確かに大量のエントリーが集中する人気企業の一部では、
効率的な採用のため特定の大学からしか採用しない企業もあります。
もちろん、選考時に筆記試験が課されることが多いので基礎学力は不可欠だとしても、
これまでと同じように偏差値を基準として志望企業を選ぶのは要注意です。
誤解ポイント3 就活コストが大きな負担になっている
「2019年卒マイナビ学生就職モニター調査」(2018年6月)によると、
就活で不安に思う要因の第1位が「志望企業から内々定をもらえるかどうか」で55.4%、
第2位が「面接でうまく話せるか」(48.8%)となっているが、
続いて第3位に入ったのが「交通費など金銭的負担が大きい」(43.1%)こと。
就活生にとっては就活費用が大きな重荷となっていることがわかります。
具体的な金額としては、3月~7月の5カ月間の累計で、平均11.0万円(マイナビ学生就職モニター調査)。

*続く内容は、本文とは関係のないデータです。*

(* ===== verification/JsonText.v ===== *)
(** * encoding/json at the level of text

    The write-ahead log is a file of JSON lines, and what recovery makes of a
    line that was cut off depends on the text.  [print_json] writes the compact
    text of [json.Marshal]; [parse_json] reads one document with optional white
    space, as [json.Unmarshal] does.

    Numbers are integers (a fraction or an exponent, which the program never
    writes, is refused).  Strings are byte strings: bytes from 0x80 on are
    copied, which for valid UTF-8 is what the library does, except that it
    writes U+2028 and U+2029 as escapes.  A surrogate escape, which the library
    never writes either, is refused.  Documents with [JBytes] or [JInvalid] do
    not occur here ([plain]). *)
From stdpp Require Import prelude strings pretty.
From Stdlib Require Import Ascii.
From stdpp Require Import options.
From S2P Require Import Prelude Json.

Abbreviation text := (list ascii) (only parsing).

Definition code (c : ascii) : N := N_of_ascii c.
Definition dquote : ascii := ascii_of_N 34.

(** ** Writing *)

Definition hex_digit (n : N) : ascii :=
  ascii_of_N (if decide (n < 10)%N then n + 48 else n + 87)%N.

(** One byte of a string literal. *)
Definition escape (c : ascii) : text :=
  let n := code c in
  if decide (c = dquote ∨ c = "\"%char) then ["\"%char; c]
  else if decide (n = 8)%N then ["\"%char; "b"%char]
  else if decide (n = 12)%N then ["\"%char; "f"%char]
  else if decide (n = 10)%N then ["\"%char; "n"%char]
  else if decide (n = 13)%N then ["\"%char; "r"%char]
  else if decide (n = 9)%N then ["\"%char; "t"%char]
  else if decide (n < 32 ∨ n = 60 ∨ n = 62 ∨ n = 38)%N
  then ["\"%char; "u"%char; "0"%char; "0"%char; hex_digit (n / 16); hex_digit (n mod 16)]
  else [c].

Definition print_string (s : string) : text :=
  dquote :: (String.list_ascii_of_string s ≫= escape) ++ [dquote].

Definition print_num (z : Z) : text := String.list_ascii_of_string (pretty z).

(** The elements of a list separated by commas. *)
Fixpoint sep (l : list text) : text :=
  match l with
  | [] => []
  | [x] => x
  | x :: l => x ++ ","%char :: sep l
  end.

Fixpoint print_json (j : json) : text :=
  match j with
  | JNull => ["n"; "u"; "l"; "l"]%char
  | JBool true => ["t"; "r"; "u"; "e"]%char
  | JBool false => ["f"; "a"; "l"; "s"; "e"]%char
  | JNum z => print_num z
  | JStr s => print_string s
  | JArr l => "["%char :: sep (map print_json l) ++ ["]"%char]
  | JObj m => "{"%char :: sep (map (λ kv, print_string kv.1 ++ ":"%char :: print_json kv.2) m) ++ ["}"%char]
  | JBytes _ | JInvalid => []
  end.

(** ** Reading *)

Definition is_ws (c : ascii) : bool :=
  bool_decide (code c = 32 ∨ code c = 9 ∨ code c = 10 ∨ code c = 13)%N.

Fixpoint skip_ws (s : text) : text :=
  match s with
  | c :: s' => if is_ws c then skip_ws s' else s
  | [] => []
  end.

Definition hex_value (c : ascii) : option N :=
  let n := code c in
  if decide (48 ≤ n ∧ n ≤ 57)%N then Some (n - 48)%N
  else if decide (97 ≤ n ∧ n ≤ 102)%N then Some (n - 87)%N
  else if decide (65 ≤ n ∧ n ≤ 70)%N then Some (n - 55)%N
  else None.

(** The UTF-8 bytes of a code point of the basic plane, surrogates refused. *)
Definition utf8 (n : N) : option text :=
  if decide (n < 128)%N then Some [ascii_of_N n]
  else if decide (n < 2048)%N then Some [ascii_of_N (192 + n / 64); ascii_of_N (128 + n mod 64)]
  else if decide (55296 ≤ n ∧ n ≤ 57343)%N then None
  else Some [ascii_of_N (224 + n / 4096); ascii_of_N (128 + (n / 64) mod 64); ascii_of_N (128 + n mod 64)].

Definition simple_escape (c : ascii) : option ascii :=
  if decide (c = dquote ∨ c = "\"%char ∨ c = "/"%char) then Some c
  else if decide (c = "b"%char) then Some (ascii_of_N 8)
  else if decide (c = "f"%char) then Some (ascii_of_N 12)
  else if decide (c = "n"%char) then Some (ascii_of_N 10)
  else if decide (c = "r"%char) then Some (ascii_of_N 13)
  else if decide (c = "t"%char) then Some (ascii_of_N 9)
  else None.

Definition unicode_escape (a b c d : ascii) : option text :=
  a ← hex_value a; b ← hex_value b; c ← hex_value c; d ← hex_value d;
  utf8 (((a * 16 + b) * 16 + c) * 16 + d)%N.

(** The rest of a string literal after the opening quote. *)
Fixpoint parse_str (s : text) : option (text * text) :=
  match s with
  | [] => None
  | c :: s =>
      if decide (c = dquote) then Some ([], s)
      else if decide (c = "\"%char) then
        match s with
        | e :: s =>
            if decide (e = "u"%char) then
              match s with
              | h1 :: h2 :: h3 :: h4 :: s =>
                  u ← unicode_escape h1 h2 h3 h4; '(r, s) ← parse_str s; Some (u ++ r, s)
              | _ => None
              end
            else u ← simple_escape e; '(r, s) ← parse_str s; Some (u :: r, s)
        | [] => None
        end
      else if decide (code c < 32)%N then None
      else '(r, s) ← parse_str s; Some (c :: r, s)
  end.

Definition is_digit (c : ascii) : bool := bool_decide (is_Some (digit_of c)).

Fixpoint take_digits (s : text) : text * text :=
  match s with
  | c :: s' => if is_digit c then let '(d, r) := take_digits s' in (c :: d, r) else ([], s)
  | [] => ([], [])
  end.

(** An integer literal without sign: no leading zero, no fraction, no
    exponent. *)
Definition parse_nat (s : text) : option (N * text) :=
  let '(d, r) := take_digits s in
  match d with
  | [] => None
  | c :: d' =>
      if decide (c = "0"%char ∧ d' ≠ []) then None
      else
        match r with
        | c :: _ => if decide (c = "."%char ∨ c = "e"%char ∨ c = "E"%char) then None
                    else n ← parse_digits 0 (String.string_of_list_ascii d); Some (n, r)
        | [] => n ← parse_digits 0 (String.string_of_list_ascii d); Some (n, r)
        end
  end.

Definition parse_num (s : text) : option (json * text) :=
  match s with
  | c :: s' => if decide (c = "-"%char) then '(n, r) ← parse_nat s'; Some (JNum (- Z.of_N n), r)
               else '(n, r) ← parse_nat s; Some (JNum (Z.of_N n), r)
  | [] => None
  end.

Definition parse_name (s : text) : option (string * text) :=
  match skip_ws s with
  | c :: s => if decide (c = dquote) then '(r, s) ← parse_str s; Some (String.string_of_list_ascii r, s) else None
  | [] => None
  end.

(** A literal name such as [true]. *)
Definition parse_lit (lit : text) (j : json) (s : text) : option (json * text) :=
  if decide (take (length lit) s = lit) then Some (j, drop (length lit) s) else None.

(** One value, the elements of an array up to its bracket, and the members of
    an object up to its brace, with fuel. *)
Fixpoint parse_value (fuel : nat) (s : text) : option (json * text) :=
  match fuel with
  | O => None
  | S fuel =>
      match skip_ws s with
      | [] => None
      | c :: s' =>
          if decide (c = "{"%char) then
            match skip_ws s' with
            | c :: s'' => if decide (c = "}"%char) then Some (JObj [], s'')
                          else '(m, r) ← parse_members fuel s'; Some (JObj m, r)
            | [] => None
            end
          else if decide (c = "["%char) then
            match skip_ws s' with
            | c :: s'' => if decide (c = "]"%char) then Some (JArr [], s'')
                          else '(l, r) ← parse_elems fuel s'; Some (JArr l, r)
            | [] => None
            end
          else if decide (c = dquote) then '(r, s) ← parse_str s'; Some (JStr (String.string_of_list_ascii r), s)
          else if decide (c = "n"%char) then parse_lit ["n"; "u"; "l"; "l"]%char JNull (c :: s')
          else if decide (c = "t"%char) then parse_lit ["t"; "r"; "u"; "e"]%char (JBool true) (c :: s')
          else if decide (c = "f"%char) then parse_lit ["f"; "a"; "l"; "s"; "e"]%char (JBool false) (c :: s')
          else parse_num (c :: s')
      end
  end
with parse_elems (fuel : nat) (s : text) : option (list json * text) :=
  match fuel with
  | O => None
  | S fuel =>
      '(j, r) ← parse_value fuel s;
      match skip_ws r with
      | c :: r => if decide (c = ","%char) then '(l, r) ← parse_elems fuel r; Some (j :: l, r)
                  else if decide (c = "]"%char) then Some ([j], r) else None
      | [] => None
      end
  end
with parse_members (fuel : nat) (s : text) : option (list (string * json) * text) :=
  match fuel with
  | O => None
  | S fuel =>
      '(k, r) ← parse_name s;
      match skip_ws r with
      | c :: r =>
          if decide (c = ":"%char) then
            '(j, r) ← parse_value fuel r;
            match skip_ws r with
            | c :: r => if decide (c = ","%char) then '(m, r) ← parse_members fuel r; Some ((k, j) :: m, r)
                        else if decide (c = "}"%char) then Some ([(k, j)], r) else None
            | [] => None
            end
          else None
      | [] => None
      end
  end.

(** [json.Unmarshal] as far as the syntax: one value and nothing after it.
    Every call consumes a character or is followed by one that does, so twice
    the length is enough fuel. *)
Definition parse_json (s : text) : option json :=
  '(j, r) ← parse_value (2 * length s + 2) s;
  match skip_ws r with [] => Some j | _ => None end.

(** ** Print, then parse *)

Fixpoint plain (j : json) : bool :=
  match j with
  | JNull | JBool _ | JNum _ | JStr _ => true
  | JArr l => forallb plain l
  | JObj m => forallb (λ kv, plain kv.2) m
  | JBytes _ | JInvalid => false
  end.

Lemma json_nested_ind (P : json → Prop) :
  P JNull → (∀ b, P (JBool b)) → (∀ z, P (JNum z)) → (∀ s, P (JStr s)) →
  (∀ l, Forall P l → P (JArr l)) → (∀ m, Forall (λ kv, P kv.2) m → P (JObj m)) →
  (∀ j, P j → P (JBytes j)) → P JInvalid → ∀ j, P j.
Proof.
  intros H1 H2 H3 H4 H5 H6 H7 H8. fix IH 1. intros [|b|z|s|l|m|j|]; [apply H1|apply H2|apply H3|apply H4| | |apply H7, IH|apply H8].
  - apply H5. revert l. fix IHl 1. intros [|x l]; constructor; [apply IH|apply IHl].
  - apply H6. revert m. fix IHm 1. intros [|x m]; constructor; [apply IH|apply IHm].
Qed.

Lemma hex_value_digit n : (n < 16)%N → hex_value (hex_digit n) = Some n.
Proof.
  intros Hn. assert (n ∈ [0; 1; 2; 3; 4; 5; 6; 7; 8; 9; 10; 11; 12; 13; 14; 15]%N) as Hin
    by (rewrite !elem_of_cons; lia).
  revert n Hn Hin. cut (Forall (λ n, hex_value (hex_digit n) = Some n)
    [0; 1; 2; 3; 4; 5; 6; 7; 8; 9; 10; 11; 12; 13; 14; 15]%N).
  - intros Hf n _ Hin. by eapply Forall_forall in Hf.
  - by repeat constructor.
Qed.

Lemma parse_str_app s : ∀ r s' t, parse_str s = Some (r, s') → parse_str (s ++ t) = Some (r, s' ++ t).
Proof.
  assert (∀ n s, length s < n → ∀ r s' t, parse_str s = Some (r, s') → parse_str (s ++ t) = Some (r, s' ++ t))%nat
    as Hn; [|intros; by apply (Hn (S (length s))); [lia|]].
  clear s. intros n. induction n as [|n IH]; intros s Hl r s' t E; [lia|].
  destruct s as [|c s]; [done|]. cbn [parse_str app length] in *.
  case_decide; [by injection E as <- <-|]. case_decide.
  - destruct s as [|e s]; [done|]. cbn [app length] in *. case_decide.
    + destruct s as [|h1 [|h2 [|h3 [|h4 s]]]]; try done. cbn [app length] in *.
      apply bind_Some in E as (u & Eu & E). apply bind_Some in E as ([r1 s1] & Es & E). injection E as <- <-.
      rewrite Eu. cbn [mbind option_bind]. rewrite (IH s ltac:(lia) _ _ t Es). done.
    + apply bind_Some in E as (u & Eu & E). apply bind_Some in E as ([r1 s1] & Es & E). injection E as <- <-.
      rewrite Eu. cbn [mbind option_bind]. rewrite (IH s ltac:(lia) _ _ t Es). done.
  - case_decide; [done|]. apply bind_Some in E as ([r1 s1] & Es & E). injection E as <- <-.
    rewrite (IH s ltac:(lia) _ _ t Es). done.
Qed.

これは都市部の学生を含めた平均値だが、関東や東海、関西地域を除く学生に限ると、
15.7万円とハネ上がります。
都市部での就職を希望する地方学生の場合には、交通費などさらに大きな負担になっているようです。
もちろん、3月より前にリクルートスーツやバック、ビジネスシューズといった費用もかけているはずで、
さらに、会社説明会や面接などが続くと、アルバイトをする余裕もなくなってきます・・・。
それなりの就活資金を準備しておかないと、就活そのものにも支障をきたす危険性があります。
こういった実情を考えると、せめて3月から内定が決まる4~5カ月の間は、保護者による就活資金の援助があると
学生にとっては非常に心強い助けになるに違いありません。
誤解ポイント4 就活の進捗は1人ひとり違う
今、日本企業の採用活動は、大学3年生(大学院1年生)の3月にスタートして、
大学4年生(大学院2年生)の6月から面接開始、順次内定が出るというスケジュールになっています。
しかし、これは経団連に加盟している大手企業の場合で、外資系企業は大学3年の冬に内定が出るケースもあれば、
中堅中小企業の場合は、4~5月あたりに内定が出るのも珍しくありません。
また経団連に加盟している企業の中でも、業界によって応募書類の締め切りや面接のタイミングは違うし、
募集職種によっても進み具合は異なってきます。
学生によって就活の進捗はまったく違うので、他の学生と比較して「まだ内定出ないの?」や
「〇〇さんはもう内定出たみたいだよ」といった発言をするのは、避けるべきです。
もちろん、就活がうまくいかないからといって、アドバイスのつもりで「資格でも取ったら?」とか
「公務員でも受けたら?」と不用意に発言するのも気をつけたいところ。
なかなか内定が出ないのを見かねて、「就職しなくても1人くらい食べさせていけるよ」と、
安易に”逃避”を手助けしてしまう保護者もいると聞く。もちろんこれもおすすめできません。
いずれにせよ、誰も正解を教えてくれない就活で、
何とか納得のいく就職先を見つけようと懸命にがんばる子どもを応援し、励まし、
支えられるのはやはり保護者しかいないのです。
くれぐれも、「過保護・過干渉・無関心」にならないように。
子育ての最終仕上げの心づもりで支えてあげてほしいと思います。